How can I login linux using C or C++

Question

I need to programmely switch the current user to another,then the followed code should be executed in the environment(such as path,authority..) of another user. I've find the 'chroot()','setuid()' may be associated with my case, but these functions need the root authority, I don't have root authority, but I have the password of the second user. what should I do?

I have tried shell "su - " can switch current user, can this command help me in my C++ code?

Don't laugh at me if my question is very stupid, I'm a true freshman on linux. :) Thanks!

Answer 1

您可以使用system函数在操作系统上执行shell命令。

Answer 2

You could take a look at the source code of the login command, or you could try using the exec()-family functions to call on login.

EDIT: Seems like you will need root access in any case.

Answer 3

您正在寻找setuid吗？

Answer 4

when clients connect to the server, the server transfer the data what they need,but the precondition is the correct username and password.

If your primary requirement is to authenticate, then try man pam . There are also some libraries allowing to auth over LDAP. Unfortunately I have no personal experience implementing neither.

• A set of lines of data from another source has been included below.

Lemma delitem_Sized k st :
  Sized st → Sized (Common.__delitem__ hash k st).1.
Proof.
  intros [Hk Hb]. unfold Common.__delitem__, bind at 1.
  pose proof (hash_state k st) as Hh.
  destruct (Common._hash hash k st) as [s [h|e]]; simpl in Hh; subst s;
    [|by split].
  unfold bind at 1. pose proof (bucket_at_state h st) as Hs.
  destruct (Common.bucket_at h st) as [s [[i b]|e]] eqn:Hba; simpl in Hs;
    subst s; [|by split].
  apply bucket_at_lookup in Hba.
  pose proof (proj1 (Forall_lookup _ _) Hb i b Hba) as Hsb.
  destruct (find b k) as [[ref n]|] eqn:Hf; [|by split].
  unfold bind at 1, Common.set_bucket, bind at 1, get_self, put_self.
  unfold bind at 1, get_self. simpl.
  destruct (remove_walk_cases (nodes (_keys_list st)) k) as [Hr|[Hr Hl]].
  - rewrite Hr. split; simpl.
    + done.
    + apply Forall_insert; [done|]. unfold dll_sized in *. simpl.
      apply find_from_Some in Hf as (j & -> & Hj & _).
      rewrite length_delete by eauto.
      apply lookup_lt_Some in Hj. simpl. lia.
  - destruct (Common.remove_walk (nodes (_keys_list st)) k) as [l found].
    simpl in *. subst found. split; simpl.
    + unfold dll_sized in *. simpl. lia.
    + apply Forall_insert; [done|]. unfold dll_sized in *. simpl.
      apply find_from_Some in Hf as (j & -> & Hj & _).
      rewrite length_delete by eauto.
      apply lookup_lt_Some in Hj. simpl. lia.
Qed.

Lemma call_Sized fuel o st :
  Sized st → Sized (ThreadSafeHashTable.call hash fuel o st).1.
Proof.
  intros HS. unfold ThreadSafeHashTable.call.
  destruct o as [k v|k|k d|k|k| |]; simpl; unfold bind.
  - pose proof (setitem_Sized fuel k v st HS) as H1.
    by destruct (ThreadSafeHashTable.__setitem__ hash fuel k v st) as [s [[]|e]].
  - unfold Common.__getitem__, bind at 1.
    pose proof (hash_state k st) as Hh.
    destruct (Common._hash hash k st) as [s [h|e]]; simpl in Hh; subst s;
      [|done].
    unfold bind. pose proof (bucket_at_state h st) as Hs.
    destruct (Common.bucket_at h st) as [s [[i b]|e]]; simpl in Hs; subst s;
      [|done].
    by destruct (find b k) as [[ref n]|].
  - unfold Common.get, Common.__getitem__, bind at 1.
    pose proof (hash_state k st) as Hh.
    destruct (Common._hash hash k st) as [s [h|e]]; simpl in Hh; subst s;
      [|by destruct e].
    unfold bind. pose proof (bucket_at_state h st) as Hs.
    destruct (Common.bucket_at h st) as [s [[i b]|e]]; simpl in Hs; subst s;
      [|by destruct e].
    by destruct (find b k) as [[ref n]|].
  - pose proof (delitem_Sized k st HS) as H1.
    by destruct (Common.__delitem__ hash k st) as [s [[]|e]].
  - unfold Common.__contains__, bind at 1.
    pose proof (hash_state k st) as Hh.
    destruct (Common._hash hash k st) as [s [h|e]]; simpl in Hh; subst s;
      [|done].
    unfold bind. pose proof (bucket_at_state h st) as Hs.
    by destruct (Common.bucket_at h st) as [s [[i b]|e]]; simpl in Hs; subst s.
  - done.
  - done.
Qed.

Lemma reachable_Sized st : reachable st → Sized st.
Proof.
  induction 1 as [c lf st Hi|st fuel o st' r _ IH Hc _|st st' r _ IH Hc].
  - revert Hi. unfold ThreadSafeHashTable.__init__.
    destruct (c <=? 0); [done|]. destruct (negb _); [done|].
    intros [= <-]. apply fresh_Sized.
  - pose proof (call_Sized fuel o st IH) as HS. by rewrite Hc in HS.
  - injection Hc as <- _. apply fresh_Sized.
Qed.

Lemma elem_of_keys_lookup st st' k :
  lookup_node st k = lookup_node st' k →
  (k ∈ key <$> kl st ↔ k ∈ key <$> kl st').
Proof.
  clear hash.
  intros Hl. pose proof (lookup_node_None st k) as H1.
  pose proof (lookup_node_None st' k) as H2. rewrite Hl in H1.
  destruct (decide (k ∈ key <$> kl st)), (decide (k ∈ key <$> kl st')); tauto.
Qed.

(** *** Capacity and threshold along the calls *)

Lemma call_growth fuel o st st' r :
  Inv st → ThreadSafeHashTable.call hash fuel o st = (st', r) →
  r ≠ Raise OutOfFuel →
  _load_factor st' = _load_factor st
  ∧ ∃ j : nat, _capacity st' = _capacity st * 2 ^ Z.of_nat j.
Proof.
  intros HI Hrun Hne.
  assert ((∃ k v, o = OpSet k v) ∨ (∀ k v, o ≠ OpSet k v))
    as [(k & v & ->)|Hns]
    by (destruct o; eauto; right; intros ? ? ?; done).
  - unfold ThreadSafeHashTable.call in Hrun. simpl in Hrun.
    unfold bind in Hrun.
    remember (ThreadSafeHashTable.__setitem__ hash fuel k v st) as p eqn:Hs.
    destruct p as [s r0]. symmetry in Hs.
    destruct (setitem_result fuel st k v s r0 HI Hs) as [-> Hp].
    { intros ->. by injection Hrun as _ <-. }
    injection Hrun as <- _. destruct Hp as [_ _ Hlf Hold Hnew].
    split; [done|].
    destruct (decide (k ∈ key <$> kl st)) as [Hin|Hin].
    + exists 0%nat. rewrite (Hold Hin). simpl. lia.
    + destruct (Hnew Hin) as (j & Hj & _). eauto.
  - destruct (call_model fuel o st HI) as (s & Hc & _ & _ & Hlf & Hcap).
    { intros k v ->. by destruct (Hns k v). }
    rewrite Hrun in Hc. injection Hc as <- _. split; [done|].
    exists 0%nat. rewrite (Hcap Hns). simpl. lia.
Qed.

Lemma run_growth fuel ops st st' rs :
  Inv st → run (ThreadSafeHashTable.call hash fuel) ops st = (st', rs) →
  Forall (λ r, r ≠ Raise OutOfFuel) rs →
  _load_factor st' = _load_factor st
  ∧ ∃ j : nat, _capacity st' = _capacity st * 2 ^ Z.of_nat j.
Proof.
  revert st rs. induction ops as [|o ops IH]; intros st rs HI; simpl.
  - intros [= <- _] _. split; [done|]. exists 0%nat. simpl. lia.
  - destruct (ThreadSafeHashTable.call hash fuel o st) as [s1 r] eqn:Hc.
    destruct (run (ThreadSafeHashTable.call hash fuel) ops s1)
      as [s2 rs'] eqn:Hrun.
    intros [= <- <-] [Hne Hrs]%Forall_cons.
    destruct (call_growth fuel o st s1 r HI Hc Hne) as (Hlf1 & j1 & Hj1).
    destruct (call_result fuel o st s1 r HI Hc Hne) as (HI1 & _).
    destruct (IH s1 rs' HI1 Hrun Hrs) as (Hlf2 & j2 & Hj2).
    split; [congruence|]. exists (j1 + j2)%nat.
    rewrite Hj2, Hj1, pow2_add. lia.
Qed.

Lemma reachable_threshold st :
  reachable st → (0 < _load_factor st ∧ _load_factor st <= 1)%Q.
Proof.
  induction 1 as [c lf st Hi|st fuel o st' r Hr IH Hc Hne|st st' r Hr IH Hc].
  - revert Hi. unfold ThreadSafeHashTable.__init__.
    destruct (c <=? 0); [done|].
    destruct (Qlt_bool 0 lf) eqn:Hlt; simpl; [|done].
    destruct (Qle_bool lf 1) eqn:Hle; simpl; [|done].
    intros [= <-]. simpl. split; [|by apply Qle_bool_iff].
    apply Qnot_le_lt. intros Hc'%Qle_bool_iff.
    unfold Qlt_bool in Hlt. by rewrite Hc' in Hlt.
  - apply reachable_Inv in Hr.
    destruct (call_growth fuel o st st' r Hr Hc Hne) as [-> _]. done.
  - by injection Hc as <- _.
Qed.

(** *** The chains partition the entries *)

Lemma indicator_sum (a c : nat) :
  (a < c)%nat →
  sum_list_with (λ i, if decide (a = i) then 1%nat else 0%nat) (seq 0 c)
  = 1%nat.
Proof.
  induction c as [|c IH]; [lia|]. intros Hlt.
  rewrite seq_S, sum_list_with_app. simpl.
  destruct (decide (a = c)) as [->|Hne].
  - rewrite Nat.add_0_r. clear IH Hlt.
    assert (Hz : ∀ l : list nat, c ∉ l →
              sum_list_with (λ i, if decide (c = i) then 1%nat else 0%nat) l
              = 0%nat).
    { induction l as [|x l IHl]; [done|]. rewrite not_elem_of_cons.
      intros [Hx Hl]. simpl. rewrite decide_False by done. auto. }
    rewrite Hz; [done|]. rewrite elem_of_seq. lia.
  - rewrite IH by lia. lia.
Qed.

Lemma count_by_slot {A} (f : A → nat) (l : list A) (c : nat) :
  Forall (λ x, (f x < c)%nat) l →
  sum_list_with (λ i, length (filter (λ x, f x = i) l)) (seq 0 c) = length l.
Proof.
  induction 1 as [|x l Hx Hl IH]; simpl.
  - induction (seq 0 c) as [|i rest IHs]; [done|]. simpl. apply IHs.
  - assert (Hsplit : ∀ idx : list nat,
      sum_list_with (λ i, length (filter (λ y, f y = i) (x :: l))) idx
      = (sum_list_with (λ i, if decide (f x = i) then 1 else 0) idx
         + sum_list_with (λ i, length (filter (λ y, f y = i) l)) idx)%nat).
    { induction idx as [|i rest IHs]; [done|]. simpl.
      destruct (decide (f x = i)) as [Heq|Hne].
      - rewrite filter_cons_True by done. simpl. lia.
      - rewrite filter_cons_False by done. lia. }
    rewrite Hsplit, IH, indicator_sum by done. done.
Qed.

Lemma sum_list_with_fmap_eq {A B} (f : A → nat) (g : B → nat) l l' :
  f <$> l = g <$> l' → sum_list_with f l = sum_list_with g l'.
Proof.
  revert l'. induction l as [|x l IH]; intros [|y l']; csimpl; try done.
  intros [= Hxy Hl]. rewrite Hxy. f_equal. by apply IH.
Qed.

Lemma chains_total st :
  Inv st →
  sum_list_with (λ b, length (nodes b)) (_buckets st) = length (kl st).
Proof.
  intros HI.
  rewrite <-(count_by_slot (λ n, slot (_capacity st) (key n)) (kl st)
               (Z.to_nat (_capacity st))).
  - pose proof (inv_len _ HI) as Hlen. pose proof (inv_chain _ HI) as Hch.
    revert Hlen Hch. generalize (Z.to_nat (_capacity st)) as c.
    intros c Hlen Hch.
    assert (Heq : (λ b, length (nodes b)) <$> _buckets st
                  = (λ i, length (chain (_capacity st) i (kl st))) <$> seq 0 c).
    { apply list_eq. intros i. rewrite !list_lookup_fmap.
      destruct (_buckets st !! i) as [b|] eqn:Hb; simpl.
      - rewrite lookup_seq_lt by (apply lookup_lt_Some in Hb; lia).
        simpl. by rewrite (Hch _ _ Hb).
      - apply lookup_ge_None in Hb. rewrite (proj2 (lookup_ge_None _ _)); [done|].
        rewrite length_seq. lia. }
    by apply sum_list_with_fmap_eq.
  - apply Forall_forall. intros n _. unfold slot.
    pose proof (inv_cap _ HI).
    pose proof (Z.mod_pos_bound (hash (key n)) (_capacity st)). lia.
Qed.
End Table.

(** * The claims *)

Section Claims.
Context {K V : Type} `{EqDecision K}.
Variable hash : K → Z.
Implicit Types (st : table K V) (k : K) (v : V).

Local Abbreviation reachable := (reachable hash).

(** C3: in every table a client can get, [d[k] = v] followed by [d[k]]
    returns [v]. *)
Theorem set_then_get st k v fuel :
  reachable st → (fuel_of st <= fuel)%nat →
  ∃ st', ThreadSafeHashTable.__setitem__ hash fuel k v st = (st', Return tt)
    ∧ ThreadSafeHashTable.__getitem__ hash k st' = (st', Return v).
Proof.
  intros HI%reachable_Inv Hfuel.
  destruct (setitem_run hash fuel st k v HI (fuel_of_enough hash fuel st HI Hfuel))
    as (st' & Hrun & [HI' Hkl _ _ _]).
  exists st'. split; [done|].
  unfold ThreadSafeHashTable.__getitem__. rewrite (getitem_run hash) by done.
  unfold lookup_node. by rewrite Hkl, put_find.
Qed.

Otherwise, recreating complete user environment is unreliable and error prone. Imaging a typo or endless loop but in user's ~/.profile.

I haven't done that for some time, but I would also have tried to dig in direction of "su", figuring out user shell (from /etc/passwd) and trying to exec() it as if it was a login shell (with "-"). But after that you would need somehow to communicate a command for execution to it and that's a problem: shells run differently in batch more and in interactive mode. As a possible hack, expect ( man expect ) comes to mind, but it is still IMO too unreliable.

I have in past used ssh under expect (to input the password), but it was breaking on customized user profiles every other time. With expect , to send a command, one has to recognize somehow that shell has finished initialization (execution of profile and rc files). But since many people customize the shell prompt and their profile/rc files print extra info, it was quite often that expect was recognizing shell prompt too soon.

BTW, depending on number of users, one can try a setup where users manually start the server under their own account. The server would have access only to the information which is only accessible to the user.

Answer 5

I think the key point here is that you can't change the user of the running process (easily). All the programs like 'su' are effectively starting a new process as the specified user.

Therefore, in your design I would recommend seperating off the functionality that needs to be done into a different executable and then investigate using execve() to start it.